• Saved entries
=====
(* ===== verification/Init.v ===== *)
(** * The first user program (src/init.c)

    The program runs on the answers the kernel gives to its system calls, and its
    calls are a trace.  A call without an answer has not returned. *)

From S2P Require Import Prelude Fcntl.

Inductive icall : Type :=
| COpen (path : string) (mode : Z)
| CMknod (path : string) (major minor : Z)
| CDup (fd : Z)
| CPrint (fd : Z) (text : string)
| CFork
| CExec (path : string) (argv : list string)
| CWait
| CExit.

Record iworld : Type := mkIworld { iw_answers : list Z; iw_calls : list icall }.

Definition sys (c : icall) : M iworld Z := λ w,
  match iw_answers w with
  | [] => Blocked (mkIworld [] (iw_calls w ++ [c]))
  | r :: l => Ok r (mkIworld l (iw_calls w ++ [c]))
  end.

(** [printf] of a line to descriptor 1 returns nothing; [exit] does not return. *)
Definition msg (text : string) : icall := CPrint 1 (text +:+ String (Ascii.ascii_of_nat 10) EmptyString).
Definition iprint (text : string) : M iworld unit := modify (λ w, mkIworld (iw_answers w) (iw_calls w ++ [msg text])).
Definition iexit {A} : M iworld A := λ w, Blocked (mkIworld (iw_answers w) (iw_calls w ++ [CExit])).

(** [while((wpid=wait()) >= 0 && wpid != pid) printf(1, "zombie!\n");] *)
Fixpoint init_wait (pid : Z) (fuel : nat) : M iworld unit :=
  match fuel with
  | O => sleeps
  | S fuel => wpid ← sys CWait; if (0 <=? wpid) && negb (wpid =? pid) then iprint "zombie!";; init_wait pid fuel else mret tt
  end.

Fixpoint init_loop (fuel : nat) : M iworld unit :=
  match fuel with
  | O => sleeps
  | S fuel' =>
      iprint "init: starting sh";;
      pid ← sys CFork;
      if pid <? 0 then iprint "init: fork failed";; iexit
      else if pid =? 0 then sys (CExec "sh" ["sh"]);; iprint "init: exec sh failed";; iexit
      else init_wait pid fuel;; init_loop fuel'
  end.

(** Every turn of a loop takes an answer, so one more turn than answers is enough. *)
Definition init_main : M iworld unit :=
  r ← sys (COpen "console" O_RDWR);
  (if r <? 0 then sys (CMknod "console" 1 1);; sys (COpen "console" O_RDWR);; mret tt else mret tt);;
  sys (CDup 0);;
  sys (CDup 0);;
  w ← getS;
  init_loop (S (length (iw_answers w))).

(** ** Init keeps a shell running

    A life of the shell [pid]: other children of init exit before it. *)
Record life : Type := mkLife { lf_pid : Z; lf_orphans : list Z }.
Definition life_ok (l : life) : Prop := 0 < lf_pid l ∧ Forall (λ c, 0 ≤ c ∧ c ≠ lf_pid l) (lf_orphans l).

Definition life_answers (l : life) : list Z := lf_pid l :: lf_orphans l ++ [lf_pid l].
Definition life_calls (l : life) : list icall :=
  msg "init: starting sh" :: CFork :: (lf_orphans l ≫= λ _, [CWait; msg "zombie!"]) ++ [CWait].

Lemma sys_Ok c r l calls : sys c (mkIworld (r :: l) calls) = Ok r (mkIworld l (calls ++ [c])).
Proof. done. Qed.

Lemma init_wait_ok pid orphans rest calls fuel :
  Forall (λ c, 0 ≤ c ∧ c ≠ pid) orphans → (length orphans < fuel)%nat →
  init_wait pid fuel (mkIworld (orphans ++ pid :: rest) calls) =
    Ok tt (mkIworld rest (calls ++ (orphans ≫= λ _, [CWait; msg "zombie!"]) ++ [CWait])).
Proof.
  intros Ho. revert calls fuel. induction Ho as [|c orphans [H0 Hne] _ IH]; intros calls [|fuel] Hf; cbn [length] in Hf; try lia;
    cbn [init_wait app]; unfold mbind at 1, M_bind at 1, sys; cbn [iw_answers iw_calls].
  - rewrite Z.eqb_refl, andb_false_r. done.
  - rewrite (proj2 (Z.leb_le _ _)), (proj2 (Z.eqb_neq _ _)) by done. cbn [andb negb]. rewrite (bind_Ok (iprint _) _ _ tt _ eq_refl).
    cbn [iw_answers iw_calls]. rewrite IH by lia. f_equal. f_equal. cbn [mbind list_bind]. by rewrite <-!app_assoc.
Qed.

(** When the shell of a life exits init starts the next one, and reports the orphans
    that exited before it; after the last life it waits in [fork] for a new shell. *)
Theorem init_keeps_shell lives calls fuel :
  Forall life_ok lives → (length (lives ≫= life_answers) < fuel)%nat →
  init_loop fuel (mkIworld (lives ≫= life_answers) calls) =
    Blocked (mkIworld [] (calls ++ (lives ≫= life_calls) ++ [msg "init: starting sh"; CFork])).
Proof.
  intros Hl. revert calls fuel. induction Hl as [|l lives [Hp Ho] _ IH]; intros calls [|fuel] Hf; cbn [length mbind list_bind] in Hf; try lia.
  - cbn [init_loop mbind list_bind app]. rewrite (bind_Ok (iprint _) _ _ tt _ eq_refl). unfold mbind, M_bind, sys. cbn. by rewrite <-app_assoc.
  - rewrite length_app in Hf. cbn [life_answers length] in Hf. rewrite length_app in Hf. cbn [length] in Hf.
    cbn [init_loop mbind list_bind life_answers app]. rewrite (bind_Ok (iprint _) _ _ tt _ eq_refl). cbn [iw_answers iw_calls].
    rewrite (bind_Ok _ _ _ _ _ (sys_Ok _ _ _ _)). rewrite (proj2 (Z.ltb_ge _ _)), (proj2 (Z.eqb_neq _ _)) by lia.
    rewrite <-app_assoc. cbn [app iw_calls]. rewrite (bind_Ok _ _ _ _ _ (init_wait_ok (lf_pid l) (lf_orphans l) (lives ≫= life_answers) _ (S fuel) Ho ltac:(lia))).
    rewrite IH by lia. f_equal. f_equal. unfold life_calls. cbn [app]. rewrite <-!app_assoc. cbn [app]. rewrite <-?app_assoc. done.
Qed.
=====
• DIRECTIONS
Copy range, inclusive: the line holding "Z) (text : string)" to the line holding "Definition msg (text". Reproduce exactly those lines of the records above and no others.

• FINISHED TASK
| CPrint (fd : Z) (text : string)
| CFork
| CExec (path : string) (argv : list string)
| CWait
| CExit.

Record iworld : Type := mkIworld { iw_answers : list Z; iw_calls : list icall }.

Definition sys (c : icall) : M iworld Z := λ w,
  match iw_answers w with
  | [] => Blocked (mkIworld [] (iw_calls w ++ [c]))
  | r :: l => Ok r (mkIworld l (iw_calls w ++ [c]))
  end.

(** [printf] of a line to descriptor 1 returns nothing; [exit] does not return. *)
Definition msg (text : string) : icall := CPrint 1 (text +:+ String (Ascii.ascii_of_nat 10) EmptyString).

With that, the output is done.